Stored records
+++++

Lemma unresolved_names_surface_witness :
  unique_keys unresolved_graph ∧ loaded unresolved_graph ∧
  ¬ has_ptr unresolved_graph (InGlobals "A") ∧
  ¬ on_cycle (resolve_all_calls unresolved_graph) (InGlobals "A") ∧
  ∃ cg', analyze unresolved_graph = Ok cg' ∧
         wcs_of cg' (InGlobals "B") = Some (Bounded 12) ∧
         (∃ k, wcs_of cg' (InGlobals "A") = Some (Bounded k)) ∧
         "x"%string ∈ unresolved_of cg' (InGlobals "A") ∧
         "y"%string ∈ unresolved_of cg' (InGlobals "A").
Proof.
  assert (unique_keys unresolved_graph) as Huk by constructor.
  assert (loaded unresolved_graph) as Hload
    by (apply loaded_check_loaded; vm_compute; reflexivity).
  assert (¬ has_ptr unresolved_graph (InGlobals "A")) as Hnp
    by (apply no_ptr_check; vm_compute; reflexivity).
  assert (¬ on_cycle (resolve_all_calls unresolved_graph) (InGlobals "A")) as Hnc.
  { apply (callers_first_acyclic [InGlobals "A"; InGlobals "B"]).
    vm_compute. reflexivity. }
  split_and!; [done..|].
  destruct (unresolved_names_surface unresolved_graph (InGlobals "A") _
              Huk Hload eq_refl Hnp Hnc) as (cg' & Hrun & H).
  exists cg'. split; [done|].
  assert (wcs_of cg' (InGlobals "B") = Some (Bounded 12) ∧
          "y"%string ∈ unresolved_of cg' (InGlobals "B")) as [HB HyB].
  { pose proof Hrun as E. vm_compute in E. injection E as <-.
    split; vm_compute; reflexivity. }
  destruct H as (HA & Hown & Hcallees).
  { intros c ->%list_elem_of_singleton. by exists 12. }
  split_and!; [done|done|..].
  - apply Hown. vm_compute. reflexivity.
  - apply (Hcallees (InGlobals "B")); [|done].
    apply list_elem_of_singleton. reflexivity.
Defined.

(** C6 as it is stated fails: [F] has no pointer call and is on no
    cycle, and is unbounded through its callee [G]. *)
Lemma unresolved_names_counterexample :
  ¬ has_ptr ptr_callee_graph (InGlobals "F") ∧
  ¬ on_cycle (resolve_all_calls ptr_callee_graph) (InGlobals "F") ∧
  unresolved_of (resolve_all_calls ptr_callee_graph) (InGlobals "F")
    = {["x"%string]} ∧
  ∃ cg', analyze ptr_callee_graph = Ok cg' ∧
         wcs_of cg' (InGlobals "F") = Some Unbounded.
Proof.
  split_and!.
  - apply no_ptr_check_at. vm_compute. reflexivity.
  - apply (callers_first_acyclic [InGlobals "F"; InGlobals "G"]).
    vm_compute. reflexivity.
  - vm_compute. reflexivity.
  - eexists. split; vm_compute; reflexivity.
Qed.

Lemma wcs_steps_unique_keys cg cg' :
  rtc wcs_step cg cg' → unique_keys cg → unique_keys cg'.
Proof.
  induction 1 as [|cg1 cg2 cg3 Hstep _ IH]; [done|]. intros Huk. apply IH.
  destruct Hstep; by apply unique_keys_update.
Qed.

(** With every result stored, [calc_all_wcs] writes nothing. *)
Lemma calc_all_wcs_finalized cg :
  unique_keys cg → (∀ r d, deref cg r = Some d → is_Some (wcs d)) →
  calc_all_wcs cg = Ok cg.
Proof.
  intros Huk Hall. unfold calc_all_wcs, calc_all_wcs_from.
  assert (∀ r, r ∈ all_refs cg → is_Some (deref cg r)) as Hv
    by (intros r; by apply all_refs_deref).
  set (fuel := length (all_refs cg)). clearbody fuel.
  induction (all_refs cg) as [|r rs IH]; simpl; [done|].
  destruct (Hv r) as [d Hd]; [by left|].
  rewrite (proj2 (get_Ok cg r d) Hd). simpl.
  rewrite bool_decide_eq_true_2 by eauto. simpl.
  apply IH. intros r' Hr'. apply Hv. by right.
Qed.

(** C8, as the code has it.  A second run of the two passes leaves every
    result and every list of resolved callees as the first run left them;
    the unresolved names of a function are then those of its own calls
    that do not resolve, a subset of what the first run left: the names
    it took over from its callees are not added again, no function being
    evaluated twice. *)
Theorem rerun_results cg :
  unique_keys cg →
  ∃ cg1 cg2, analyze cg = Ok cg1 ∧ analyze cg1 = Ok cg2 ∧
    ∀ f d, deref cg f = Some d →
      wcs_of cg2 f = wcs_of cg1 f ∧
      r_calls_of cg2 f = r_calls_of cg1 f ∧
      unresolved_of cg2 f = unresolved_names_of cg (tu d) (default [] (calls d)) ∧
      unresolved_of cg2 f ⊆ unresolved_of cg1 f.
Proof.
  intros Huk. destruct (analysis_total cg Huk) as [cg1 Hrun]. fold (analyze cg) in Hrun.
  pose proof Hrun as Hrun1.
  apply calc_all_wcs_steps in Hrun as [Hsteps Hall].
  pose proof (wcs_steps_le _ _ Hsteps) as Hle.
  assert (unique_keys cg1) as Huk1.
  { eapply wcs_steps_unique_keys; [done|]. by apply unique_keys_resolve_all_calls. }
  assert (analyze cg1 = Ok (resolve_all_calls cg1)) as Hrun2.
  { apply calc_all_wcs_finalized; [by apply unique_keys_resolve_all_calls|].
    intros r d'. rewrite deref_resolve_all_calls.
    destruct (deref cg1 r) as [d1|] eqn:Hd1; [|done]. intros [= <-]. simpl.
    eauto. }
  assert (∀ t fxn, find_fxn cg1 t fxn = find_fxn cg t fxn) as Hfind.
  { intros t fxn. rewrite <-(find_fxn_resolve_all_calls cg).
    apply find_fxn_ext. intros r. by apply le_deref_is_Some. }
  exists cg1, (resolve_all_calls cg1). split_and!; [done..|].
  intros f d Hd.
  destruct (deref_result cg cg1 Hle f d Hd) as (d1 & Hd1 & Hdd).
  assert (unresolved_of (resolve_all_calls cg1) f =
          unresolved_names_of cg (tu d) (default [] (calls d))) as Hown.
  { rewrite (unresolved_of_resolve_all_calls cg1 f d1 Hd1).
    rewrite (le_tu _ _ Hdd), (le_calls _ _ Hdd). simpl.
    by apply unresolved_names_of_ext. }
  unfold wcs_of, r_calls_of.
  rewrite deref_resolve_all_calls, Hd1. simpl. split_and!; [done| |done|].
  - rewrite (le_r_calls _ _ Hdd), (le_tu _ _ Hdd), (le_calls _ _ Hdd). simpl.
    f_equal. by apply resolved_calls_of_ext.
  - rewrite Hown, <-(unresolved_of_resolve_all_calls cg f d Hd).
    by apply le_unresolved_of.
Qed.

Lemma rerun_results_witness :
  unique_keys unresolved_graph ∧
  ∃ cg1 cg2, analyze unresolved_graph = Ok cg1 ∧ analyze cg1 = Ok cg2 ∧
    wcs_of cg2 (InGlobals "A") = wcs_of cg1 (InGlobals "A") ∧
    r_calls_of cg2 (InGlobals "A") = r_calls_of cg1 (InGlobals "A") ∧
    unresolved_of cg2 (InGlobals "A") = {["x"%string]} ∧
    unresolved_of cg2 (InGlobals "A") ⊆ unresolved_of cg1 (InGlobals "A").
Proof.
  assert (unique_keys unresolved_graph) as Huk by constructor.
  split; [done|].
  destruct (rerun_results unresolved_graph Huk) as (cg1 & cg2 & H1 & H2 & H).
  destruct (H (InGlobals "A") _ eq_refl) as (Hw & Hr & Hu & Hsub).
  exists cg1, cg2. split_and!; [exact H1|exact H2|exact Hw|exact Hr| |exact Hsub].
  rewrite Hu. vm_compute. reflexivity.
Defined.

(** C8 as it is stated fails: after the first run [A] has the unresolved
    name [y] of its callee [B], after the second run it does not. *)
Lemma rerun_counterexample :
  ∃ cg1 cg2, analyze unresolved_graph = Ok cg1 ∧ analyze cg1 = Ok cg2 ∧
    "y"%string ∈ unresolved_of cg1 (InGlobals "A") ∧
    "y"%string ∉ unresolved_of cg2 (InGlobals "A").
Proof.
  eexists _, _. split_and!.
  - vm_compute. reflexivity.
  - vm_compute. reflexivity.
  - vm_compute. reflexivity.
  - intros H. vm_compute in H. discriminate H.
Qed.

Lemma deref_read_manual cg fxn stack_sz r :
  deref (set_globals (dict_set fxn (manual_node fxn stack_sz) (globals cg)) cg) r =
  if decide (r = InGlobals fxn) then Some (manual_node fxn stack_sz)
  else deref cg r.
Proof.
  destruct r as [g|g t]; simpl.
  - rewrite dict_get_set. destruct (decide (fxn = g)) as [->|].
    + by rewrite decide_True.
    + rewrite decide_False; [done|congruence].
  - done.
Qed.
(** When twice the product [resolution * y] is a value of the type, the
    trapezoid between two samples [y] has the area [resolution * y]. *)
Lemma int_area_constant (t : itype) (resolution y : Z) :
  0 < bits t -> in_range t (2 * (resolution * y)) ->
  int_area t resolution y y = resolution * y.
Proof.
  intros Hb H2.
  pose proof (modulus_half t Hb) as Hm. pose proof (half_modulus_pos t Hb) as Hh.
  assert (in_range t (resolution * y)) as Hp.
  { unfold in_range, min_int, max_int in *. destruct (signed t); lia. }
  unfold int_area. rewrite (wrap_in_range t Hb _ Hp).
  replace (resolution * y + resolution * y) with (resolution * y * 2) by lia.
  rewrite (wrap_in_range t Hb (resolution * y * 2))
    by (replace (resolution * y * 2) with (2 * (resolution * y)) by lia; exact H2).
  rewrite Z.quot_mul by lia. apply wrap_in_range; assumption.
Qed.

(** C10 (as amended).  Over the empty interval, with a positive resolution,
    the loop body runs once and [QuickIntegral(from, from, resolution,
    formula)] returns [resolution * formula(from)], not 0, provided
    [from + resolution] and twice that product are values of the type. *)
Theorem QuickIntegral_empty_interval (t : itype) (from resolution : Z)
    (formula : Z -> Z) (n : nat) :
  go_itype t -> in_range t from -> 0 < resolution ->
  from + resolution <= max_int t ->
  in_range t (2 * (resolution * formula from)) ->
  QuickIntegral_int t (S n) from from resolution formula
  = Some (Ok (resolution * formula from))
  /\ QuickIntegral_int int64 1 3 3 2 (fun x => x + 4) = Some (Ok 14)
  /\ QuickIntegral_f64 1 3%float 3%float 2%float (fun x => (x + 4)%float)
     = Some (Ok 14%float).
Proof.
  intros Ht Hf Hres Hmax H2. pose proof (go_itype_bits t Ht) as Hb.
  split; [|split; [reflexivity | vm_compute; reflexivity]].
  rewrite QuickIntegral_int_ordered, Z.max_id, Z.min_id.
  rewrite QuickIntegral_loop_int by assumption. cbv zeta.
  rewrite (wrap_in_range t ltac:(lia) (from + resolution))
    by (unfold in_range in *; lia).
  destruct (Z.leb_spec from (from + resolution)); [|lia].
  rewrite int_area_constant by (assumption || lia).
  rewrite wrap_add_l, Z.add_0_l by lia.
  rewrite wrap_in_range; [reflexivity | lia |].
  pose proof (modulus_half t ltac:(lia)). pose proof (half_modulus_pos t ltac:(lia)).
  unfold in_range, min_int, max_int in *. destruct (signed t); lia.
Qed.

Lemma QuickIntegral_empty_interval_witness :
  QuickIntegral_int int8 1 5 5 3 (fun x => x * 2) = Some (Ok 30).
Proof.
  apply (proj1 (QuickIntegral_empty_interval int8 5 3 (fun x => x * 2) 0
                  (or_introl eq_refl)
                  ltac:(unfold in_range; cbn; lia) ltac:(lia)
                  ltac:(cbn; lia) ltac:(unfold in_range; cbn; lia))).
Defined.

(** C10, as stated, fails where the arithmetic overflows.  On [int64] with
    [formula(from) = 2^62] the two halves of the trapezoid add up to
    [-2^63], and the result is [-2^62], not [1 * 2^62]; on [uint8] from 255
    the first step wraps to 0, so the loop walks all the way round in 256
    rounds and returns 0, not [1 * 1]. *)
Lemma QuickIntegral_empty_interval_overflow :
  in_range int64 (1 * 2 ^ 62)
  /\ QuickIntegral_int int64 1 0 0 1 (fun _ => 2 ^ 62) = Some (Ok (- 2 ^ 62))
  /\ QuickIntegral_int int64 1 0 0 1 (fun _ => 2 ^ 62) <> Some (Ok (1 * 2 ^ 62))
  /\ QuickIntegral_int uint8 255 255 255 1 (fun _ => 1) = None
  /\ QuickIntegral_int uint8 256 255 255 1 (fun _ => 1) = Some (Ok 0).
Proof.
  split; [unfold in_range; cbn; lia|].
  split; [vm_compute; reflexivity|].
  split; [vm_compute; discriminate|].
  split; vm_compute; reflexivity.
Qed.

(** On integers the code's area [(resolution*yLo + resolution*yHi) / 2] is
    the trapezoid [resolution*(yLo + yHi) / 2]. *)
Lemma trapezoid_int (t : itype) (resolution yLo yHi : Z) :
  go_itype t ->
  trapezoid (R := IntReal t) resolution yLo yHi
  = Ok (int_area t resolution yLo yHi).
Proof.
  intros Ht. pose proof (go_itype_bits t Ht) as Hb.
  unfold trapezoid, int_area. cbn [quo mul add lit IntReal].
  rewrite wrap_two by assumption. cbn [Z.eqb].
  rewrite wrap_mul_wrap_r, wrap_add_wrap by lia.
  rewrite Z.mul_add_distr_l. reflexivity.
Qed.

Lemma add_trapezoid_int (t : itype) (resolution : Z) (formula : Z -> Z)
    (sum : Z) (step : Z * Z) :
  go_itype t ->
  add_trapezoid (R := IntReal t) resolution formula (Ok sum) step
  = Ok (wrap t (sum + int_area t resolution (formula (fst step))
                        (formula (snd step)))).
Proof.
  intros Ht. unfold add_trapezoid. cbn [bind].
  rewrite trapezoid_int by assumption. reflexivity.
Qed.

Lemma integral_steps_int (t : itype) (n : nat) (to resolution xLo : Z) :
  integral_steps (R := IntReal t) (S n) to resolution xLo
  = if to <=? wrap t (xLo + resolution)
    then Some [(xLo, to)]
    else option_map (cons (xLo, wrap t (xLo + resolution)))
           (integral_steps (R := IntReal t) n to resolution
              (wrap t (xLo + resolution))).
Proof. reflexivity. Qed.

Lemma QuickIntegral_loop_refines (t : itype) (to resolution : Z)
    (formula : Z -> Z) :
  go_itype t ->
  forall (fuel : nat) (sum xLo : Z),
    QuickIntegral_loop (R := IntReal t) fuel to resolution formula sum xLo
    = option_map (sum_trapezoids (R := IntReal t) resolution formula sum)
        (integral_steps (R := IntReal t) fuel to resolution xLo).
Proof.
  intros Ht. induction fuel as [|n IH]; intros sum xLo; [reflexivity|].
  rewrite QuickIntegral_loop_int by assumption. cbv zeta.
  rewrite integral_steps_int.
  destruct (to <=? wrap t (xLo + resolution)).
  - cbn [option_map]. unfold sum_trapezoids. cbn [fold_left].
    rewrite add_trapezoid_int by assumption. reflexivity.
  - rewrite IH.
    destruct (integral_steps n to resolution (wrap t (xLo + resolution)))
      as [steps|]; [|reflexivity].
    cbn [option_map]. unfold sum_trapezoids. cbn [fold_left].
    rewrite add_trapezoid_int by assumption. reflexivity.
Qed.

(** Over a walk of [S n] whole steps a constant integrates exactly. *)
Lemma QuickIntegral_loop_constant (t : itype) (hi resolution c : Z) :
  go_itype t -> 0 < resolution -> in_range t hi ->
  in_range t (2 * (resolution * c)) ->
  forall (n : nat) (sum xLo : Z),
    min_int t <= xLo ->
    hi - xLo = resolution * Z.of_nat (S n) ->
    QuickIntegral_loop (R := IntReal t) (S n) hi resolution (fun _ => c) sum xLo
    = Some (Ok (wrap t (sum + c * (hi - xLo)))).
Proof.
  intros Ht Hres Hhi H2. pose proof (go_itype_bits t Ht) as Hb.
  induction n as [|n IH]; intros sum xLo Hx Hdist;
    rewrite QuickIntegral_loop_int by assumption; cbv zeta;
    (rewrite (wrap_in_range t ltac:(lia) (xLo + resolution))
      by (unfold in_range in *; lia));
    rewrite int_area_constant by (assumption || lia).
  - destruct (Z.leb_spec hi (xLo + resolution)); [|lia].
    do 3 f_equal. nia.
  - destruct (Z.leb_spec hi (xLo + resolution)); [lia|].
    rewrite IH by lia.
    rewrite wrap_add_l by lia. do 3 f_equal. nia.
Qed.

+++++

#### [Prompt]
Only those lines of the entries above that run from the line containing "if to <=? wrap t (xLo + resolution)" to the line containing "resolution formula sum)", both included, should be transcribed exactly.

#### [Your response]
  = if to <=? wrap t (xLo + resolution)
    then Some [(xLo, to)]
    else option_map (cons (xLo, wrap t (xLo + resolution)))
           (integral_steps (R := IntReal t) n to resolution
              (wrap t (xLo + resolution))).
Proof. reflexivity. Qed.

Lemma QuickIntegral_loop_refines (t : itype) (to resolution : Z)
    (formula : Z -> Z) :
  go_itype t ->
  forall (fuel : nat) (sum xLo : Z),
    QuickIntegral_loop (R := IntReal t) fuel to resolution formula sum xLo
    = option_map (sum_trapezoids (R := IntReal t) resolution formula sum)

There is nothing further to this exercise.